Recréer des terres fertiles sur d’anciennes routes et barrières de péages : c’est le projet piloté par setec pour le compte de la Sanef, dans le cadre du passage de l’A13 en flux libre.
Entre Paris et la Normandie, la destruction des péages de l’A13 et des infrastructures associées permet de rendre 28 hectares à la nature. Le groupe autoroutier Sanef a confié à setec une mission pour expérimenter la création de sols fertiles sur une partie de ces surfaces imperméabilisées, avant d’engager un programme de régénération à plus grande échelle. « L’objectif était d’adopter une approche vertueuse en termes de ressources, en évitant d’importer de la terre végétale issue de terres agricoles. Notre proposition a été d’organiser le traitement des sols sur place, en y incluant les matériaux inertes issus des démolitions pour limiter aussi les flux sortants », explique Xavier Fresneau, chef de projet pour setec international.

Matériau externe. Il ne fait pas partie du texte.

(* ===== verification/Ownership.v ===== *)
(** * Who owns a worker (runtime.go)

    Start puts the workers it launches in a field of the runtime; a start that
    fails takes them back and stops them, a shutdown takes them and drains them
    ([takeWorkers] is the one way out of the field). The schedules of Startup.v,
    with the moment a shutdown takes the workers put in between: every worker
    that was launched is in exactly one of the three places, and a shutdown that
    begins once Start has returned leaves none behind. Start's append is one
    step here, as is each section under the mutex; that a shutdown overlapping
    Start can miss workers is [shutdown_overlaps_start] of Startup.v. *)

From S2P Require Import Prelude GoErrors GoStrings Logging Config Executor Register Runtime Shutdown Startup.

Inductive own_event (W : Type) : Type :=
| InApp (e : call_event W)
| TakeWorkers.                            (* Shutdown, inside stopOnce *)
Arguments InApp {W}.
Arguments TakeWorkers {W}.

Section ownership.
Context {W K : Type}.
Implicit Types rt : Runtime W K.
Context (mkq_Process : list (event K) -> string -> handler W -> list WorkerOption -> res K).
Context (mkq_Stop : list (event K) -> K -> option error).
Context (net_Listen : list (event K) -> string -> res string).
Context (schedule : list (string * K) -> list (string * K)).
Context (factories : gmap string (ExecutorFactory W)).

(** The calls, and the workers in the hands of the shutdown once it took them. *)
Record owners := mkOwners {
  own_app : app (W := W) (K := K);
  own_taken : option (list (string * K));
}.

Definition own_step (st : owners) (e : own_event W) : owners :=
  match e with
  | InApp e =>
      mkOwners (app_step mkq_Process mkq_Stop net_Listen schedule factories (own_app st) e)
        (own_taken st)
  | TakeWorkers =>
      match own_taken st with
      | Some _ => st
      | None =>
          let '(rt, tr, w) := app_shared (own_app st) in
          let '(ws, rt) := takeWorkers rt in
          mkOwners (mkApp (rt, tr, w) (app_starts (own_app st)) (app_registered (own_app st))) (Some ws)
      end
  end.

Definition own_run (st : owners) (events : list (own_event W)) : owners :=
  fold_left own_step events st.

(** ** Every worker has one owner *)

Definition owned (tr : list (event K)) (taken : list (string * K)) rt : Prop :=
  launched tr ≡ₚ stops tr ++ map snd taken ++ map snd (workers rt).

Definition all_owned (st : owners) : Prop :=
  let '(rt, tr, _) := app_shared (own_app st) in owned tr (default [] (own_taken st)) rt.

Hypothesis Hsched : forall l, schedule l ≡ₚ l.

Lemma owned_same tr taken rt rt' : workers rt' = workers rt -> owned tr taken rt -> owned tr taken rt'.
Proof. unfold owned. by intros ->. Qed.

(** A rollback moves what the field held to what was stopped. *)
Lemma owned_abort tr taken rt :
  owned tr taken rt ->
  let '(rt', tr') := abortWorkers mkq_Stop schedule rt tr in owned tr' taken rt'.
Proof.
  intros H. pose proof (abortWorkers_spec mkq_Stop schedule rt tr) as HA.
  destruct (abortWorkers mkq_Stop schedule rt tr) as [rt' tr']. destruct HA as (_ & Hw & ->).
  unfold owned in *. rewrite launched_app, stops_app, stop_events_launched, stop_events_stops, Hw.
  rewrite (Hsched (workers rt)), H, !app_nil_r, <- !app_assoc. f_equiv. apply Permutation_app_comm.
Qed.

Lemma owned_launch tr taken rt name :
  owned tr taken rt ->
  let '(_, rt', tr') := launch mkq_Process mkq_Stop schedule rt tr [name] in owned tr' taken rt'.
Proof.
  intros H. cbn [launch]. destruct (registry rt !! name) as [r|]; [|exact H]. cbv zeta.
  destruct (mkq_Process _ _ _ _) as [k|e].
  - unfold owned in *. rewrite launched_app, stops_app, H.
    cbn [workers with_log with_workers launched stops omap list_omap].
    by rewrite map_app, !app_nil_r, <- !app_assoc.
  - apply owned_abort in H. by destruct (abortWorkers mkq_Stop schedule rt tr).
Qed.

Lemma owned_server tr taken rt :
  owned tr taken rt ->
  let '(_, rt', tr') := start_server mkq_Stop net_Listen schedule rt tr in owned tr' taken rt'.
Proof.
  intros H. unfold start_server. destruct (serverEnabled (cfg rt)); [|exact H].
  destruct (newHealthServer net_Listen rt tr) as [addr|e].
  - unfold owned in *. by rewrite launched_app, stops_app, !app_nil_r.
  - apply owned_abort in H. by destruct (abortWorkers mkq_Stop schedule rt tr).
Qed.

Lemma owned_move pc taken rt tr (w : W) :
  owned tr taken rt ->
  let '(_, (rt', tr', _)) :=
    start_move mkq_Process mkq_Stop net_Listen schedule factories pc (rt, tr, w) in owned tr' taken rt'.
Proof.
  intros H. destruct pc as [|[|qc rest]| |[|name rest]| |err]; cbn [start_move]; try exact H.
  - by destruct (started rt).
  - destruct (build_queue factories rt qc w) as [[[e|] rt1] w1] eqn:E;
      apply build_queue_keeps in E as (_ & E & _); by apply (owned_same _ _ rt).
  - destruct (registeredQueues rt) as [|n names]; [exact H|].
    apply (owned_same _ _ rt); [|exact H]. apply warnPoolSize_same.
  - apply (owned_launch _ _ _ name) in H. by destruct (launch _ _ _ rt tr [name]) as [[[e|] rt1] tr1].
  - apply owned_server in H. by destruct (start_server _ _ _ rt tr) as [[err rt1] tr1].
Qed.

Lemma register_workers rt r : workers (register rt r).2 = workers rt.
Proof.
  unfold register. case_bool_decide; [done|]. destruct (started rt); [done|].
  by destruct (registry rt !! r_queue r).
Qed.

Lemma own_step_owned st e : all_owned st -> all_owned (own_step st e).
Proof.
  unfold all_owned. destruct st as [[[[rt tr] w] pcs regs] taken]. cbn [own_app app_shared own_taken].
  intros H. destruct e as [[r| |i]|]; cbn [own_step own_app own_taken app_step app_shared app_starts app_registered].
  - pose proof (register_workers rt r) as Hw. destruct (register rt r) as [err rt1].
    by apply (owned_same _ _ rt).
  - exact H.
  - destruct (pcs !! i) as [pc|]; [|exact H]. apply (owned_move pc _ _ _ w) in H.
    by destruct (start_move _ _ _ _ _ pc (rt, tr, w)) as [pc' [[rt' tr'] w']].
  - destruct taken as [ws|]; [exact H|]. cbn. unfold owned in *. cbn in *. by rewrite app_nil_r.
Qed.

(** ** Once Start has returned *)

(** Somebody passed the guard, and whoever did has returned. *)
Definition at_rest (st : app (W := W) (K := K)) : Prop :=
  started (app_shared st).1.1 = true /\
  Forall (fun pc => pc = AtGuard \/ exists err, pc = Ended err) (app_starts st).

Lemma at_rest_step st e :
  at_rest st ->
  let st' := app_step mkq_Process mkq_Stop net_Listen schedule factories st e in
  at_rest st' /\ app_shared st' = app_shared st.
Proof.
  destruct st as [[[rt tr] w] pcs regs]. unfold at_rest. cbn [app_shared app_starts fst snd].
  intros [Hs HF]. cbv zeta. destruct e as [r| |i]; cbn [app_step app_shared app_starts app_registered].
  - by rewrite register_late.
  - split; [|done]. split; [done|]. apply Forall_app. split; [done|]. constructor; [by left|done].
  - destruct (pcs !! i) as [pc|] eqn:Hi; [|done].
    assert (exists err, start_move mkq_Process mkq_Stop net_Listen schedule factories pc (rt, tr, w)
                        = (Ended err, (rt, tr, w))) as [err ->].
    { destruct (Forall_lookup_1 _ _ _ _ HF Hi) as [->|[err ->]]; cbn [start_move];
        [rewrite Hs|]; by eexists. }
    split; [|done]. split; [done|]. apply Forall_insert; [done|]. right. by eexists.
Qed.

(** After the shutdown took the workers of a runtime at rest nothing comes back. *)
Lemma settled_run st ws s events :
  at_rest (own_app st) -> own_taken st = Some ws -> app_shared (own_app st) = s ->
  let st' := own_run st events in
  own_taken st' = Some ws /\ app_shared (own_app st') = s.
Proof.
  cbv zeta. revert st. induction events as [|e events IH]; intros st Hr Ht Hs; [done|].
  cbn [own_run fold_left]. destruct e as [e|]; cbn [own_step].
  - destruct (at_rest_step (own_app st) e Hr) as [Hr' Hs']. apply IH; [done|done|exact (eq_trans Hs' Hs)].
  - rewrite Ht. by apply IH.
Qed.

Lemma settled_take st after :
  at_rest (own_app st) -> own_taken st = None ->
  let st' := own_run st (TakeWorkers :: after) in
  own_taken st' = Some (workers (app_shared (own_app st)).1.1) /\
  workers (app_shared (own_app st')).1.1 = [].
Proof.
  intros Hr Ht. cbv zeta. cbn [own_run fold_left]. cbn [own_step]. rewrite Ht.
  destruct (app_shared (own_app st)) as [[rt tr] w] eqn:Hs. cbn [takeWorkers].
  destruct (settled_run
    (mkOwners (mkApp (with_workers rt [], tr, w) (app_starts (own_app st)) (app_registered (own_app st)))
       (Some (workers rt))) (workers rt) (with_workers rt [], tr, w) after) as [H1 H2]; [|done|done|].
  { unfold at_rest in *. by rewrite Hs in Hr. }
  split; [exact H1|]. unfold own_run in H2. by rewrite H2.
Qed.

Lemma own_run_owned events st : all_owned st -> all_owned (own_run st events).
Proof.
  revert st. induction events as [|e events IH]; intros st H; [done|]. by apply IH, own_step_owned.
Qed.
End ownership.

(** ** Properties *)

(** C10 No worker is lost: in every schedule of registrations, starts and a
    shutdown, each worker that was launched is, counted with multiplicity, in
    exactly one place: stopped by a start's rollback, taken by the shutdown, or
    still the runtime's. When the shutdown takes the workers after the start that
    passed its guard returned, nothing is the runtime's any more, whatever calls
    follow; and once that shutdown has finished, in any interleaving of its
    goroutines, each worker ever launched was stopped by a rollback, or drained, or
    cancelled and its unwinding awaited. *)
Theorem no_worker_lost {W K} mkq_Process mkq_Stop net_Listen schedule factories
    (rt0 : Runtime W K) w0 events :
  (forall l, schedule l ≡ₚ l) -> workers rt0 = [] ->
  let run := own_run mkq_Process mkq_Stop net_Listen schedule factories
               (mkOwners (mkApp (rt0, [], w0) [] []) None) in
  let taken := default [] (own_taken (run events)) in
  let rt := (app_shared (own_app (run events))).1.1 in
  let tr := (app_shared (own_app (run events))).1.2 in
  launched tr ≡ₚ stops tr ++ map snd taken ++ map snd (workers rt) /\
  forall before after, events = before ++ TakeWorkers :: after ->
    at_rest (own_app (run before)) -> own_taken (run before) = None ->
    workers rt = [] /\
    forall a sd, reachable (world_of (app_shared (own_app (run before))).1.1 a) sd -> sd_at sd = Finished ->
      forall k, k ∈ launched tr ->
        k ∈ stops tr \/
        exists i name, taken !! i = Some (name, k) /\
          finished_in (world_of (app_shared (own_app (run before))).1.1 a) (sd_trace sd) i.
Proof.
  intros Hsched Hw0. cbv zeta. set (st0 := mkOwners _ _).
  assert (all_owned st0) as H0 by (unfold all_owned, owned; cbn; by rewrite Hw0).
  pose proof (own_run_owned mkq_Process mkq_Stop net_Listen schedule factories Hsched events st0 H0) as Hall.
  unfold all_owned in Hall. set (run := own_run mkq_Process mkq_Stop net_Listen schedule factories) in *.
  destruct (app_shared (own_app (run st0 events))) as [[rt tr] w] eqn:Hsh. cbn [fst snd].
  split; [exact Hall|]. intros before after -> Hrest Hnone.
  pose proof (settled_take mkq_Process mkq_Stop net_Listen schedule factories (run st0 before) after
                Hrest Hnone) as Hset.
  assert (run st0 (before ++ TakeWorkers :: after) = run (run st0 before) (TakeWorkers :: after)) as Hrun
    by apply fold_left_app.
  rewrite Hrun in Hall, Hsh |- *. destruct Hset as [Ht Hw]. fold run in Ht, Hw.
  rewrite Hsh in Hw. cbn [fst] in Hw. rewrite Ht in Hall |- *. cbn [default] in Hall |- *.
  split; [exact Hw|]. intros a sd Hreach Hfin k Hk.
  unfold owned in Hall. rewrite Hw in Hall. cbn [map] in Hall. rewrite app_nil_r in Hall.
  rewrite Hall, elem_of_app in Hk. destruct Hk as [Hk|Hk]; [by left|right].
  apply list_elem_of_fmap in Hk as ([name k'] & -> & Hin). apply list_elem_of_lookup in Hin as [i Hi].
  exists i, name. split; [exact Hi|]. apply finished_all; [done|done|].
  by eapply lookup_lt_Some.
Qed.

(** ** Witnesses *)

Definition sample_own (events : list (own_event unit)) : owners (W := unit) (K := nat) :=
  own_run (fun tr _ _ _ => Ok (length tr)) (fun _ _ => None) (fun _ a => Ok a) (fun l => l) ∅
    (mkOwners (mkApp (bare_runtime, [], tt) [] []) None) events.

(** Two queues, a start that launches both; a second start, a shutdown and a start
    that comes too late. *)
Definition two_started : list (own_event unit) :=
  map InApp
    [CallRegister (code_queue "a"); CallRegister (code_queue "b"); CallStart; CallStart; MoveStart 0;
     MoveStart 0; MoveStart 1; MoveStart 0; MoveStart 0; MoveStart 0; MoveStart 0; MoveStart 0].
Definition too_late : list (own_event unit) :=
  [InApp CallStart; InApp (MoveStart 2); TakeWorkers].

Definition down_trace : list sd_event :=
  [SdDrain 0 (Some (Sentinel ErrDeadlineExceeded)); SdDrain 1 None; SdStop 0 None; SdClient None;
   SdRedis None].

Lemma two_down :
  reachable (world_of (app_shared (own_app (sample_own two_started))).1.1 all_well)
    (mkSd Finished [Returned None; Returned None] [] down_trace).
Proof.
  unfold reachable, sd_init.
  eapply rtc_l; [by apply step_no_server|].
  eapply rtc_l; [by eapply (step_expired _ 0)|].
  eapply rtc_l; [by eapply (step_drained _ 1)|].
  eapply rtc_l; [by eapply (step_stopped _ 0)|].
  eapply rtc_l; [by eapply (step_joined _ _ [None; None])|].
  eapply rtc_l; [apply step_client|].
  eapply rtc_l; [apply step_redis|]. done.
Qed.

Lemma no_worker_lost_witness :
  let st := sample_own (two_started ++ TakeWorkers :: too_late) in
  own_taken st = Some [("a", 0%nat); ("b", 1%nat)] /\
  app_starts (own_app st) = [Ended None; refused; refused] /\
  workers (app_shared (own_app st)).1.1 = [] /\
  exists i name, [("a", 0%nat); ("b", 1%nat)] !! i = Some (name, 1%nat) /\
    finished_in (world_of (app_shared (own_app (sample_own two_started))).1.1 all_well) down_trace i.
Proof.
  cbv zeta. split; [vm_compute; reflexivity|]. split; [vm_compute; reflexivity|].
  destruct (no_worker_lost (fun tr _ _ _ => Ok (length tr)) (fun _ _ => None) (fun _ a => Ok a)
              (fun l => l) ∅ bare_runtime tt (two_started ++ TakeWorkers :: too_late))
    as [_ H]; [by intros|reflexivity|].
  destruct (H two_started too_late eq_refl) as [Hw Hd].
  - split; [vm_compute; reflexivity|].
    repeat first [apply Forall_nil_2 | apply Forall_cons_2; [right; by eexists|]].
  - reflexivity.
  - split; [exact Hw|].
    destruct (Hd all_well _ two_down eq_refl 1%nat) as [Hk|Hk].
    + apply (bool_decide_unpack _). vm_compute. exact I.
    + exfalso. revert Hk. apply (bool_decide_unpack (_ ∉ _)). vm_compute. exact I.
    + exact Hk.
Defined.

Deux sites pilotes sont identifiés, à Buchelay dans les Yvelines, et Dozulé dans le Calvados. Après décapage et export des enrobés et des bitumes, les équipes setec retravaillent les sols en place, principalement des déblais inertes. Ce travail inclut l’ajout de compost produit à partir de déchets verts sur le premier horizon de 30 cm. « Ces apports fournissent les nutriments nécessaires au développement des végétaux. Pour la conception de ces mélanges, nous avons procédé à des analyses pour déterminer le comportement physico-chimique des matériaux en place, et adapter le pourcentage de compostage », détaille Floréane Liège, ingénieure attachée d’études au sein de setec lerm.
Pendant un an et demi, plusieurs formulations sont testées pour déterminer les mélanges les mieux adaptés à chaque site. « Nous avons aussi vérifié les capacités de production de compost des producteurs locaux : la régénération des sols va demander des volumes importants, l’idée est de travailler en circuit court pour améliorer le bilan carbone de la démarche », rapporte Lina Bouvet, cheffe de projets ICPE – Evaluation Environnementale pour setec énergie environnement.
En 2025, les résultats de l’expérimentation ont permis d’élargir la démarche de régénération à quatre sites au total. Chargées de la rédaction des pièces techniques du marché de travaux, les équipes de setec ont pu établir pour chacun de ces sites des préconisations sur les amendements en compost, la réalisation des opérations de mélange et le phasage des plantations : les travaux doivent démarrer à l’été 2026.